== EXTRACTED RECORDS ==

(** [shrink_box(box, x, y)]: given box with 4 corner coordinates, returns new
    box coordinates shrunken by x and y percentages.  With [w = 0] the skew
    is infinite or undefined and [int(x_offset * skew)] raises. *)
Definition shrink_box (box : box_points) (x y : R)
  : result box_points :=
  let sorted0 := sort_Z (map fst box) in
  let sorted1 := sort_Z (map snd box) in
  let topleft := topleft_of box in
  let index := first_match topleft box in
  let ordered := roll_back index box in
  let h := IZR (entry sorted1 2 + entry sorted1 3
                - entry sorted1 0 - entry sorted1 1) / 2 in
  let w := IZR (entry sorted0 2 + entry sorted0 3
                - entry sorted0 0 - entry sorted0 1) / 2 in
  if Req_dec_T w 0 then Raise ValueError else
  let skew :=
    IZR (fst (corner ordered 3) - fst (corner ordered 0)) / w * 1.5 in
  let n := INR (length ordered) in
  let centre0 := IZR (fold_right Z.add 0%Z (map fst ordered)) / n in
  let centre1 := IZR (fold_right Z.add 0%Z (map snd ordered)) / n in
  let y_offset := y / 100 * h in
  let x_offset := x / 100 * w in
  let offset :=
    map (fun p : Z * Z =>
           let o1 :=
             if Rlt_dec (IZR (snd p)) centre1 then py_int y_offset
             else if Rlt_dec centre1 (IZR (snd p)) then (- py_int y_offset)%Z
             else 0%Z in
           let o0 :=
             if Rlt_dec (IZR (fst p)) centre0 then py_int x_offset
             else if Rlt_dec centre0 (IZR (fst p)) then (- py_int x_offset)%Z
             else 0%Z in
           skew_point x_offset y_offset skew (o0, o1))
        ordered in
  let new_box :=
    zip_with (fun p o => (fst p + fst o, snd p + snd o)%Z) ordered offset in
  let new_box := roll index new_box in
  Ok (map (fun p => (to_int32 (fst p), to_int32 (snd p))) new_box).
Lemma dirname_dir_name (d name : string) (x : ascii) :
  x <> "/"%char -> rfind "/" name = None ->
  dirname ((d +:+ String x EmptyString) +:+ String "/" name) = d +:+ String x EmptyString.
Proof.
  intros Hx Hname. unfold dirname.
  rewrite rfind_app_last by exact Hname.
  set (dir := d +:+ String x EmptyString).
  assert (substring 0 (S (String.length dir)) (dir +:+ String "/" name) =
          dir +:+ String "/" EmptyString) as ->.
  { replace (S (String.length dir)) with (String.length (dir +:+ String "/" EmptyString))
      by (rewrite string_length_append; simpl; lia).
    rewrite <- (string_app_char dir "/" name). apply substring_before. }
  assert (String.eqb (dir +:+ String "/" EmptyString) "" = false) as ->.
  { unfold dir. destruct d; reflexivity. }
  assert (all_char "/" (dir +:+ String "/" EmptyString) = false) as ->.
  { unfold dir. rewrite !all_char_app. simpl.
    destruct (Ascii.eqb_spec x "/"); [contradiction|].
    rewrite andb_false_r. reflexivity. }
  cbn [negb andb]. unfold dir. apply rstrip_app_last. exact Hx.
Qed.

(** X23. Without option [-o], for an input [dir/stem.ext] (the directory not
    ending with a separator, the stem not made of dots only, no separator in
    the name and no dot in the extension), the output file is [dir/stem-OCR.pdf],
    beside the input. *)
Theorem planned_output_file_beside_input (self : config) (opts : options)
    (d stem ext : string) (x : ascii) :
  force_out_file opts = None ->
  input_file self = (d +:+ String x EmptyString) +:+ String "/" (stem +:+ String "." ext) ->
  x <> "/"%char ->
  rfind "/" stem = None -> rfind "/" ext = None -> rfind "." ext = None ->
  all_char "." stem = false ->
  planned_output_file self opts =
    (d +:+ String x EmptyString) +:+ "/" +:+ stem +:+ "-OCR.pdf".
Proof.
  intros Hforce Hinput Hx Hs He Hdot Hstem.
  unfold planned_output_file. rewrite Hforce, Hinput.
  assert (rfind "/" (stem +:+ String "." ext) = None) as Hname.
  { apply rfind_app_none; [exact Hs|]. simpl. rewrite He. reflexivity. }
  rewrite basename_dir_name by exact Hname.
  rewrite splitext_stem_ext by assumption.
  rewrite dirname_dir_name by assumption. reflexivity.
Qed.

===

*PROBLEM TO SOLVE*.
Each line from the one that contains "rewrite !all_char_app. simpl." to the end of the data should be set down exactly, both ends included.

*WRITTEN SOLUTION*.
  { unfold dir. rewrite !all_char_app. simpl.
    destruct (Ascii.eqb_spec x "/"); [contradiction|].
    rewrite andb_false_r. reflexivity. }
  cbn [negb andb]. unfold dir. apply rstrip_app_last. exact Hx.
Qed.

(** X23. Without option [-o], for an input [dir/stem.ext] (the directory not
    ending with a separator, the stem not made of dots only, no separator in
    the name and no dot in the extension), the output file is [dir/stem-OCR.pdf],
    beside the input. *)
Theorem planned_output_file_beside_input (self : config) (opts : options)
    (d stem ext : string) (x : ascii) :
  force_out_file opts = None ->
  input_file self = (d +:+ String x EmptyString) +:+ String "/" (stem +:+ String "." ext) ->
  x <> "/"%char ->
  rfind "/" stem = None -> rfind "/" ext = None -> rfind "." ext = None ->
  all_char "." stem = false ->
  planned_output_file self opts =
    (d +:+ String x EmptyString) +:+ "/" +:+ stem +:+ "-OCR.pdf".
Proof.
  intros Hforce Hinput Hx Hs He Hdot Hstem.
  unfold planned_output_file. rewrite Hforce, Hinput.
  assert (rfind "/" (stem +:+ String "." ext) = None) as Hname.
  { apply rfind_app_none; [exact Hs|]. simpl. rewrite He. reflexivity. }
  rewrite basename_dir_name by exact Hname.
  rewrite splitext_stem_ext by assumption.
  rewrite dirname_dir_name by assumption. reflexivity.
Qed.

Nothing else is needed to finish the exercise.